Design is concerned with how it works, and therefore, not so much with what is and what truly is (or truth).
So we can turn this concern on itself and ask: How does design work?
One answer to this question is a whole field of knowledge, namely “design methodology”, but we can find a rougher answer (and therefore more abstract) if we point out that the question itself is an application of design! We want to create stuff (not make stuff, there is a difference) and in order to do that we begin to concern ourselves with how stuff behaves when it is joined with other stuff.
Thus for example, designers’ love stories with the materials (“Didin’t you fall in love with wood?”). But thus also the designerly nerdness of obssessing over fonts, printing processes, spacing and negative space, and all the stuff that — exactly because they are being thus grouped — receive the name of techniques.
Also instructive is the (seemingly counter-intuitive) actual regard for everything that actually is technical. Like every designer has a reverence for the “mechanism” that allows tek-stuff to work, but at the same time all designers get narcolepsy when face with actual engineering — the envy causing in turn designers’ hate of engineers.
When we reapply further this questioning (something like how does the “how does it work?” of design work — or maybe even one layer more…) we get: Design is mostly the attempt of fitting together. Not only joining but joining in such a way that it is cool together. [Even though the word “cool” only meant cold back then in the prehistory of design, it is a very crucial concept that gets retroactively invented].

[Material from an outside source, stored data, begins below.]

(* ===== verification/Sync.v ===== *)
(** * Synchronisation with the network

    The part of [application_impl] (app/application.cpp) that the network calls:
    what the node has, the blocks and transactions that arrive, and the two sides
    of the synchronisation of chains.  A node that asks sends a synopsis of its
    chain, [get_blockchain_synopsis]; the node that answers looks for the last
    block of the synopsis on its own chain and sends the ids from there on,
    [get_block_ids].

    Of net/node.cpp itself, the reply to a synopsis and the check the node that
    asked makes of the ids it gets.

    Parameter is the unpacking of a transaction.  Not modelled: the messages on
    the log and the connections themselves. *)
From S2P Require Import Prelude Fc Config Asset Chainbase ChainbaseSpec Objects Protocol BlockHeader Database.
From S2P Require Import Supply Votes Ledger Rewards Comments Cashout Genesis Transfers Market Inflation Escrow.
From S2P Require Import EscrowSpec Vesting Frames Proxies Delegations Accounts WitnessSchedule Soundness Hardforks.
From S2P Require Import SignState Mining Operations Transactions Block BlockSafety Frontier BlockRules ForkDatabase BlockLog.
From S2P Require Import Names Node NodeSafety.

Definition trx_message_type : Z := 1000.
Definition block_message_type : Z := 1001.
Record item_id := ItemId { item_type : Z; item_hash : string }.
Inductive message : Type :=
| trx_message (trx : signed_transaction)
| block_message (b : signed_block) (block_id : string).
Record application := Application { app_running : bool; app_is_block_producer : bool; app_force_validate : bool }.
Definition allow_future_time : Z := 5.

Section delegate.
Context {F : Fc} {B : Boost} {D : DiffMatchPatch} {K : Crypto} {E : Equihash} {P : Plugins} {T : Torn} {PK : Packing}.
Context (unpack_transaction : string → result signed_transaction).

Definition has_item (app : application) (id : item_id) : N bool :=
  if negb (app_running app) then mret true
  else if item_type id =? block_message_type then is_known_block (item_hash id)
  else reads (is_known_transaction (item_hash id)).

(** [now] in seconds. *)
Definition handle_block (app : application) (now : Z) (b : signed_block) : N bool :=
  if app_running app then
    n_lift (FC_ASSERT (bh_timestamp (head_block b) <=? now + allow_future_time) "timestamp <= max_accept_time");;
    n_try (push_block (if app_is_block_producer app || app_force_validate app then skip_nothing
                       else skip_transaction_signatures) b)
      (λ e, n_throw (match e with unlinkable_block_exception => net_unlinkable_block_exception | _ => e end))
  else mret false.
Definition handle_transaction (app : application) (trx : signed_transaction) : N unit :=
  if app_running app then push_transaction trx skip_nothing else mret tt.

Definition is_included_block (block_id : string) : N bool :=
  block_id_in_preferred_chain ← get_block_id_for_num (num_from_id block_id);
  mret (bool_decide (block_id = block_id_in_preferred_chain)).

(** ** The answer to a synopsis *)

(** The loop over the reversed synopsis. *)
Fixpoint last_known (synopsis : list string) : N (option string) :=
  match synopsis with
  | [] => mret None
  | id :: rest =>
      found ← (if bool_decide (id = EmptyString) then mret true
               else known ← is_known_block id; if known : bool then is_included_block id else mret false);
      if found : bool then mret (Some id) else last_known rest
  end.
(** The ids of the blocks from [num] on: at most one round per block. *)
Fixpoint ids_from (rounds : nat) (num head limit : Z) (result : list string) : N (list string) :=
  match rounds with
  | O => mret result
  | S rounds' =>
      if (num <=? head) && (Z.of_nat (length result) <? limit) then
        result' ← (if 0 <? num then id ← get_block_id_for_num num; mret (result ++ [id]) else mret result);
        ids_from rounds' (num + 1) head limit result'
      else mret result
  end.
(** The ids and the number of blocks that remain after them. *)
Definition get_block_ids (synopsis : list string) (limit : Z) : N (list string * Z) :=
  head ← n_gets n_head_block_num;
  if head =? 0 then mret ([], 0)
  else
    last_known_block_id ←
      (if bool_decide (synopsis = [] ∨ synopsis = [EmptyString]) then mret EmptyString
       else
         found ← last_known (reverse synopsis);
         match found with
         | Some id => mret id
         | None => n_throw peer_is_on_an_unreachable_fork
         end);
    let first := num_from_id last_known_block_id in
    result ← ids_from (Z.to_nat (head + 1 - first)) first head limit [];
    mret (result, match last result with
                  | Some id => if num_from_id id <? head then head - num_from_id id else 0
                  | None => 0
                  end).

(** ** The two ends of a request for ids (net/node.cpp)

    The node that answers turns the exception for an unreachable fork into an
    empty list, and takes the peer for one in sync when it sends no more than an
    id of the synopsis. *)
Definition synopsis_reply_limit : Z := 2000.
Definition synopsis_reply (synopsis : list string) : N (list string * Z) := λ n,
  match get_block_ids synopsis synopsis_reply_limit n with
  | (Throw peer_is_on_an_unreachable_fork, n') => (Ok ([], 0), n')
  | r => r
  end.
Definition peer_needs_sync_items (synopsis item_hashes_available : list string) : bool :=
  match item_hashes_available with
  | [] => false
  | [item] => negb (bool_decide (synopsis ≠ [] ∧ item ∈ synopsis))
  | _ => true
  end.
(** The node that asked disconnects a peer whose list is not of this form: the
    numbers follow one another, and the first id is one of the synopsis it sent,
    or that of block 1 after an empty synopsis. *)
Fixpoint sequential_ids (expected_num : Z) (item_hashes : list string) : bool :=
  match item_hashes with
  | [] => true
  | item :: rest =>
      (num_from_id item =? to_uint32 expected_num) && sequential_ids (expected_num + 1) rest
  end.
Definition valid_inventory (synopsis_sent_in_request item_hashes_available : list string) : bool :=
  match item_hashes_available with
  | [] => true
  | first_item_hash :: rest =>
      sequential_ids (num_from_id first_item_hash + 1) rest &&
      match synopsis_sent_in_request with
      | [] => num_from_id first_item_hash =? 1
      | _ => bool_decide (first_item_hash ∈ synopsis_sent_in_request)
      end
  end.

Definition get_recent_transaction (trx_id : string) : N signed_transaction :=
  itr ← reads (gets (find_row (λ t, bool_decide (trx_trx_id t = trx_id))));
  match itr with
  | None => n_lift (FC_ASSERT false "itr != index.end()");; n_throw out_of_range
  | Some t => n_lift (unpack_transaction (trx_packed_trx t))
  end.
Definition get_item (id : item_id) : N message :=
  if item_type id =? block_message_type then
    opt_block ← fetch_block_by_id (item_hash id);
    match opt_block with
    | None =>
        (** the id for the message on the log *)
        get_block_id_for_num (num_from_id (item_hash id));;
        n_lift (FC_ASSERT false "opt_block.valid()");; n_throw out_of_range
    | Some b => mret (block_message b (header_id (sb_header b)))
    end
  else trx ← get_recent_transaction (item_hash id); mret (trx_message trx).

(** ** The synopsis *)

(** What the synopsis is made from: the numbers of the last block that cannot be
    undone, of the last block before the fork and of the last block, and the ids
    after the fork. *)
Record segment := Segment {
  seg_low : Z; seg_non_fork_high : Z; seg_high : Z; seg_fork_history : list string }.
Definition last_non_undoable_block_num (n : node) : Z := gpo_last_irreversible_block_num (n_gpo n).
Definition fork_segment (reference_point : string) (low : Z) : N segment :=
  history ← get_block_ids_on_fork reference_point;
  let last_non_fork_block := default EmptyString (last history) in
  let fork_history := reverse (removelast history) in
  let non_fork_high := if bool_decide (last_non_fork_block = EmptyString) then 0 else num_from_id last_non_fork_block in
  let high := to_uint32 (non_fork_high + Z.of_nat (length fork_history)) in
  if non_fork_high <? low then n_throw block_older_than_undo_history
  else mret (Segment low non_fork_high high fork_history).
Definition find_segment (reference_point : string) : N (option segment) :=
  low ← n_gets last_non_undoable_block_num;
  if negb (bool_decide (reference_point = EmptyString)) then
    included ← is_included_block reference_point;
    if included : bool then
      let num := num_from_id reference_point in
      mret (Some (Segment (if num <? low then num else low) num num []))
    else s ← fork_segment reference_point low; mret (Some s)
  else
    high ← n_gets n_head_block_num;
    mret (if high =? 0 then None else Some (Segment low high high [])).

(** Where the id of a block of the synopsis comes from. *)
Definition segment_id (s : segment) (num : Z) : N string :=
  if num <=? seg_non_fork_high s then get_block_id_for_num num
  else
    n_lift (match seg_fork_history s !! Z.to_nat (num - seg_non_fork_high s - 1) with
            | Some id => Ok id
            | None => Throw out_of_range
            end).
Definition next_low (true_high low : Z) : Z := to_uint32 (low + to_uint32 (true_high - low + 2) / 2).
(** The distance to the end halves in each round: 33 rounds are enough. *)
Fixpoint synopsis_loop (rounds : nat) (s : segment) (true_high low : Z) : N (list string) :=
  match rounds with
  | O => n_throw (logic_error "out of rounds")
  | S rounds' =>
      id ← segment_id s low;
      let low' := next_low true_high low in
      if low' <=? seg_high s then rest ← synopsis_loop rounds' s true_high low'; mret (id :: rest)
      else mret [id]
  end.
Definition get_blockchain_synopsis (reference_point : string) (number_of_blocks_after_reference_point : Z)
    : N (list string) :=
  found ← find_segment reference_point;
  match found with
  | None => mret []
  | Some s =>
      let low := if seg_low s =? 0 then 1 else seg_low s in
      synopsis_loop 33 s (to_uint32 (seg_high s + number_of_blocks_after_reference_point)) low
  end.

Definition get_block_number (block_id : string) : Z := num_from_id block_id.
Definition get_block_time (block_id : string) : N Z :=
  opt_block ← fetch_block_by_id block_id;
  mret (match opt_block with Some b => bh_timestamp (head_block b) | None => 0 end).
Definition get_head_block_id (n : node) : string := n_head_block_id n.
End delegate.

(** ** The ids of recent blocks

    A block records its id under the lower 16 bits of its number. *)
Section recent.
Context {F : Fc} {B : Boost} {D : DiffMatchPatch} {K : Crypto} {E : Equihash} {P : Plugins} {PL : PluginLaws}.
Context {T : Torn} {PK : Packing}.

(** The blocks [bs], applied one after the other. *)
Inductive blocks_applied (s : database) : list signed_block → database → Prop :=
| applied_none : blocks_applied s [] s
| applied_next bs b skip s1 s2 :
    blocks_applied s bs s1 → _apply_block skip b s1 = Ok (tt, s2) → blocks_applied s (bs ++ [b]) s2.

Lemma land_u16 n : 0 ≤ n → Z.land n 65535 = n mod 65536.
Proof. intros Hn. change 65535 with (Z.ones 16). by rewrite Z.land_ones by lia. Qed.
Lemma next_number skip b r s s' :
  at_height r s → _apply_block skip b s = Ok (tt, s') → block_num (head_block b) = r + 1.
Proof.
  intros (Hid & Hn & Hr) H. apply block_frontier in H as ((Hprev & _) & _).
  unfold block_num, head_block. rewrite Hprev. change (gpo_head_block_id (db_gpo s)) with (fr_id (frontier s)).
  rewrite Hid. apply Z.mod_small. lia.
Qed.
Lemma blocks_recorded r s bs s' :
  at_height r s → r + Z.of_nat (length bs) < U32 - 1 → blocks_applied s bs s' →
  at_height (r + Z.of_nat (length bs)) s' ∧
  ∀ i b, bs !! i = Some b → Z.of_nat (length bs) - Z.of_nat i ≤ 65536 →
    block_num (head_block b) = r + 1 + Z.of_nat i ∧
    summaries s' !! Z.land (r + 1 + Z.of_nat i) 65535 = Some (header_id (sb_header b)).
Proof.
  intros Hr Hlen H. induction H as [|bs b skip s1 s2 H IH Hb]; [by split; [rewrite Z.add_0_r|]|].
  rewrite length_app in *. cbn [length] in *. destruct IH as [Hh Hin]; [lia|].
  pose proof (next_number _ _ _ _ _ Hh Hb) as Hn. destruct Hr as (_ & _ & Hr0).
  assert (at_height (r + Z.of_nat (length bs) + 1) s2) as Hh2.
  { eapply block_at_height; [exact Hh| |exact Hb]. unfold small_block. rewrite Hn. lia. }
  split; [by replace (r + Z.of_nat (length bs + 1)) with (r + Z.of_nat (length bs) + 1) by lia|].
  intros i c Hi Hnear. rewrite (apply_block_summaries _ _ _ _ Hb). fold (head_block b). rewrite Hn.
  apply lookup_app_Some in Hi as [Hi|[Hge Hi]].
  - pose proof (lookup_lt_Some _ _ _ Hi). destruct (Hin i c Hi ltac:(lia)) as [Hnum Hs].
    split; [done|]. rewrite lookup_insert_ne; [done|]. rewrite !land_u16 by lia. intros Heq.
    pose proof (Z.div_mod (r + Z.of_nat (length bs) + 1) 65536 ltac:(lia)).
    pose proof (Z.div_mod (r + 1 + Z.of_nat i) 65536 ltac:(lia)). lia.
  - apply list_lookup_singleton_Some in Hi as [Hi <-].
    replace (r + 1 + Z.of_nat i) with (r + Z.of_nat (length bs) + 1) by lia. split; [done|]. by rewrite lookup_insert_eq.
Qed.
Lemma num_from_empty : num_from_id EmptyString = 0.
Proof. unfold num_from_id. by rewrite hash_word0_empty, endian_reverse_zero. Qed.
Lemma get_summary k id n :
  0 < k → num_from_id id = k → summaries (nd_db n) !! Z.land k 65535 = Some id → get_block_id_for_num k n = (Ok id, n).
Proof.
  intros Hk Hid Hs. unfold get_block_id_for_num. rewrite n_bind_run.
  assert (find_block_id_for_num k n = (Ok id, n)) as ->.
  { unfold find_block_id_for_num. rewrite (proj2 (Z.eqb_neq _ _)) by lia. rewrite n_bind_run. cbn [n_gets fst snd].
    assert (summary_at (Z.land k 65535) (the (nd_db n)) = id) as -> by (unfold summary_at, summaries in *; by rewrite Hs).
    by rewrite Hid, Z.eqb_refl. }
  cbn [fst snd]. rewrite bool_decide_eq_false_2; [done|]. intros ->. rewrite num_from_empty in Hid. lia.
Qed.
End recent.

This is, of course, geometry. It is, also of course, why designers hate geometry — when the activity of fitting gets distilled into rules it gets stifled, it becomes brittle. Design is the process of fitting, if the perfect fit is automatically derivable by sines and arc-secants, then there is no process, there is only fit. But tragically the process of design necessarily produces rules as trying many times makes the designer aware of how eah format embodies many possible fittings.
The field of possible fits is, in a preverbal stage, the same as the “workings” of “how does it work?” And the “behaviour” of structuralism.
So design is also an epistemological stance — in a way, a child of some epistemological stances — and an approach to reality. Of course, as our explanation reaches such a level of abstraction, we lost the process. But that’s how it works.